From Trinidad to Klamath

The major mining districts of northern California from 1850-1853, were the Trinity River mines, of which Weaverville was the center, and the Klamath and Salmon River diggings, of which Orleans Bar was the focal point. It was from the diggings on the Trinity that the Gregg party started on the expedition resulting in the rediscovery of Trinidad and Humboldt Bays.

Had the towns of the Humboldt Coast been dependent solely upon the trade with the Trinity River mines, they would have been far less prosperous in the 1850s. Fortunately adventurers in June 1850 discovered gold on Salmon River and two months later made a strike on the Klamath.

Within weeks after the establishment of the towns on the along the coast, trails were cut through the redwoods and across the mountains to the mining regions. Trinidad and Uniontown, now known as Arcata, took the lead, as both were well situated by geography to act as supply stations for the diggings of the Klamath and Salmon River Districts.

The first town established was Trinidad, and was for a few years the leader in the packing trade, because it was located closer to the Klamath diggings than the others. During the summer of 1850, packers, utilizing old Indian trails, opened a route from Trinidad up the coast to Big Lagoon, then across the divide to Redwood Creek.

Redwood Creek was forded at “Tall Trees,” and the trail ascended the Bald Hills to Elk Camp. It then passed along the crest of Bald Hills to French Camp, where the trail forked, one branch leading to the Klamath at Martins Ferry and the other into Hoopa Valley.

The Trinidad trail followed a route dictated by the topography, and intersected the route leading up the Klamath from Klamath City to Martins Ferry. From Uniontown another trail led to Orleans Bar via the Bald Hills intersecting the Trinidad trail near the mouth of the Trinity.

A large number of mules had been driven from Sonoma in May 1850, but the demands of the packing trade made it necessary that more be shipped by sea during the winter. High prices were asked and paid for transporting freight.

Two dollars a pound was asked and received for the trip from Trinidad to the Salmon mines. This raised the price of all imported items to an all-but-prohibitive figure, but such were the times that the miners were prepared to pay the price asked.

John Daggett was one of the adventurers who reached the Klamath diggings, in 1852, via the Trinidad trail. He wrote that they had to “furnish our own transportation, carrying blankets on our own backs, as there were few if any inns on this route to the mining district. We passed first through the grand belt of old redwood trees, a sight long to be remembered, thence over the bald-hill country, abounding at that time in elk.”

During the Red Cap War of 1855, pack trains were attacked and traffic over the trail was cut. Supplies at the Klamath and Salmon River diggings ran short. With the return of peace, traffic improved.

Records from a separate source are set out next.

Lemma rndq_mono n n' d : 0 < d → 0 ≤ n → n ≤ n' → rndq n d ≤ rndq n' d.
Proof.
  intros Hd H0 H. unfold rndq.
  pose proof (Z.div_le_mono n n' d Hd H) as Hq. pose proof (Z.log2_le_mono _ _ Hq) as Hl.
  assert (0 ≤ place n d ≤ place n' d) as Hg by (unfold place; lia).
  destruct (Z.eq_dec (place n d) (place n' d)) as [<-|Hne].
  { apply Z.mul_le_mono_nonneg_r; [apply Z.pow_nonneg; lia|]. apply div_half_even_mono; [|done].
    apply Z.mul_pos_pos; [done|apply Z.pow_pos_nonneg; lia]. }
  set (p := Z.log2 (n' / d)) in *.
  assert (place n' d = p - 52) as E' by (unfold place in *; lia).
  assert (0 < n' / d) as Hp by (destruct (Z.le_gt_cases (n' / d) 0) as [Hn|]; [|done]; unfold p in *; rewrite Z.log2_nonpos in * by done; lia).
  pose proof (Z.log2_spec (n' / d) Hp) as [Hb _]. fold p in Hb.
  assert (n ≤ 2 ^ p * d) as Hn.
  { assert (n / d < 2 ^ p); [|pose proof (Z.div_mod n d ltac:(lia)); pose proof (Z.mod_pos_bound n d Hd); nia].
    destruct (Z.le_gt_cases (n / d) 0) as [Hz|Hz]; [assert (0 < 2 ^ p) by (apply Z.pow_pos_nonneg; lia); lia|].
    pose proof (Z.log2_spec (n / d) Hz) as [_ Hu]. eapply Z.lt_le_trans; [exact Hu|].
    apply Z.pow_le_mono_r; [lia|]. unfold place in *. lia. }
  assert (2 ^ p * d ≤ n') as Hn' by (pose proof (Z.div_mod n' d ltac:(lia)); pose proof (Z.mod_pos_bound n' d Hd); nia).
  transitivity (2 ^ p); [apply rndq_pow_bounds; lia|apply rndq_pow_bounds; lia].
Qed.

Lemma rndq_nonneg n d : 0 < d → 0 ≤ n → 0 ≤ rndq n d.
Proof.
  intros Hd Hn. rewrite <- (rndq_0 d Hd) at 1. by apply rndq_mono.
Qed.

Lemma Rndq_mono n n' d : 0 < d → n ≤ n' → Rndq n d ≤ Rndq n' d.
Proof.
  intros Hd H. assert (0 ≤ fmax_val) by done.
  unfold Rndq. destruct (Z.ltb_spec n 0), (Z.ltb_spec n' 0); try lia.
  - pose proof (rndq_mono (- n') (- n) d). lia.
  - pose proof (rndq_nonneg (- n) d). pose proof (rndq_nonneg n' d). lia.
  - pose proof (rndq_mono n n' d). lia.
Qed.

Lemma Rndq_0 d : 0 < d → Rndq 0 d = 0.
Proof. intros Hd. unfold Rndq. change (0 <? 0) with false. cbv iota. by rewrite rndq_0. Qed.

Lemma Rndq_opp n d : 0 < d → Rndq (- n) d = - Rndq n d.
Proof.
  intros Hd. unfold Rndq. destruct (Z.ltb_spec (- n) 0), (Z.ltb_spec n 0); try lia.
  - by rewrite Z.opp_involutive.
  - assert (n = 0) as -> by lia. change (- 0) with 0. rewrite !rndq_0 by done. done.
Qed.

(** Where the quotient is a float it is not changed. *)
Lemma Rndq_exact v d : 0 < d → representable v → Rndq (v * d) d = v.
Proof.
  intros Hd R. assert (∀ w, 0 ≤ w → representable w → Z.min fmax_val (rndq (w * d) d) = w) as K.
  { clear v R. intros v Hv (m & e & -> & He & Hm & Hb).
    assert (0 < 2 ^ e) as Hpe by (apply Z.pow_pos_nonneg; lia).
    unfold rndq. assert (place (m * 2 ^ e * d) d = Z.max (Z.log2 (m * 2 ^ e) - 52) 0) as Ep
      by (unfold place; by rewrite Z.div_mul by lia).
    rewrite Ep. set (g := Z.max _ 0).
    assert (∃ k, m * 2 ^ e = k * 2 ^ g ∧ 0 ≤ g) as (k & Ek & Hg).
    { unfold g. destruct (Z.eq_dec m 0) as [->|Hm0]; [by exists 0|].
      assert (0 < m) by nia.
      rewrite Z.log2_mul_pow2 by lia. destruct (Z.eq_dec (Z.abs m) (2 ^ 53)) as [E|].
      - exists (2 ^ 52). assert (m = 2 * 2 ^ 52) as -> by lia. change (Z.log2 (2 * 2 ^ 52)) with 53.
        rewrite Z.max_l by lia. replace (e + 53 - 52) with (1 + e) by lia. rewrite Z.pow_add_r by lia. split; [ring|lia].
      - assert (Z.log2 m ≤ 52) by (assert (Z.log2 m < 53); [apply Z.log2_lt_pow2; lia|lia]).
        exists (m * 2 ^ (e - Z.max (e + Z.log2 m - 52) 0)). rewrite <- Z.mul_assoc, <- Z.pow_add_r by lia.
        split; [do 2 f_equal; lia|lia]. }
    assert (0 < 2 ^ g) by (apply Z.pow_pos_nonneg; lia).
    rewrite Ek. replace (k * 2 ^ g * d) with (k * (d * 2 ^ g)) by ring.
    rewrite div_half_even_exact by nia. lia. }
  unfold Rndq. destruct (Z.ltb_spec (v * d) 0) as [Hn|Hn].
  - rewrite <- Z.mul_opp_l. rewrite K; [lia|nia|]. destruct R as (m & e & -> & He & Hm & Hb).
    exists (- m), e. split_and!; [lia|lia|lia|]. by rewrite Z.abs_opp.
  - apply K; [nia|done].
Qed.

(** ** Shifting a fraction

    What [k] shifts leave of the quotient [n / d] and the position of its
    remainder. *)
Definition shifted_q (n d : Z) (k : nat) (r : shr_record) : Prop :=
  let p := d * 2 ^ Z.of_nat k in
  shr_m r = n / p ∧
  shr_r r = (p <=? 2 * (n mod p)) ∧
  shr_s r = negb (2 * (n mod p) =? 0) && negb (2 * (n mod p) =? p).

Lemma shifted_q_iter n d k r :
  0 ≤ n → 0 < d → shifted_q n d 0 r → shifted_q n d k (Nat.iter k shr_1 r).
Proof.
  intros Hn Hd H0. induction k as [|k IH]; [exact H0|].
  simpl Nat.iter. destruct (Nat.iter k shr_1 _) as [q ρr ρs]. destruct IH as (Hq & Hr & Hs).
  simpl in Hq, Hr, Hs. unfold shifted_q. cbv zeta.
  assert (0 < 2 ^ Z.of_nat k) as Hpos by (apply Z.pow_pos_nonneg; lia).
  assert (d * 2 ^ Z.of_nat (S k) = 2 * (d * 2 ^ Z.of_nat k)) as EP by (rewrite Nat2Z.inj_succ, Z.pow_succ_r by lia; ring).
  rewrite EP. assert (0 < d * 2 ^ Z.of_nat k) as HP by nia. set (P := d * 2 ^ Z.of_nat k) in *.
  assert (0 ≤ q) by (subst q; apply Z.div_pos; lia).
  rewrite shr_1_spec by done. cbn [shr_m shr_r shr_s].
  pose proof (Z.div_mod n P ltac:(lia)) as Dm. pose proof (Z.mod_pos_bound n P ltac:(lia)) as Bm.
  rewrite <- Hq in Dm. set (ρ := n mod P) in *.
  pose proof (Zmod_odd q) as Ho. pose proof (Z.div_mod q 2 ltac:(lia)) as Dq.
  assert (n / (2 * P) = q / 2 ∧ n mod (2 * P) = ρ + P * (if Z.odd q then 1 else 0)) as [E1 E2].
  { destruct (Z.odd q); rewrite Ho in Dq.
    - split; symmetry; [apply (Z.div_unique _ _ _ (ρ + P))|apply (Z.mod_unique _ _ (q / 2))]; nia.
    - split; symmetry; [apply (Z.div_unique _ _ _ ρ)|apply (Z.mod_unique _ _ (q / 2))]; nia. }
  rewrite E1, E2. split; [done|]. rewrite Hr, Hs. destruct (Z.odd q).
  - split; [symmetry; apply Z.leb_le; lia|].
    destruct (Z.leb_spec P (2 * ρ)), (Z.eqb_spec (2 * ρ) 0), (Z.eqb_spec (2 * ρ) P),
      (Z.eqb_spec (2 * (ρ + P * 1)) 0), (Z.eqb_spec (2 * (ρ + P * 1)) (2 * P)); simpl; try done; lia.
  - split; [symmetry; apply Z.leb_gt; lia|].
    destruct (Z.leb_spec P (2 * ρ)), (Z.eqb_spec (2 * ρ) 0), (Z.eqb_spec (2 * ρ) P),
      (Z.eqb_spec (2 * (ρ + P * 0)) 0), (Z.eqb_spec (2 * (ρ + P * 0)) (2 * P)); simpl; try done; lia.
Qed.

To guard the Trinidad trail and to protect the ranches that had been established on the Bald Hills, troops were posted at Elk Camp in 1862 and 63. These soldiers were supplied by pack trains from Trinidad.

The section of the Trinidad trail leading from Big Lagoon, crossing Redwood Creek at “Tall Trees,” and ascending the Bald Hills to Elk Camp was abandoned after the construction — in the final decade of the 19th century — of the Bald Hills road, connecting Orick with the Bald Hills.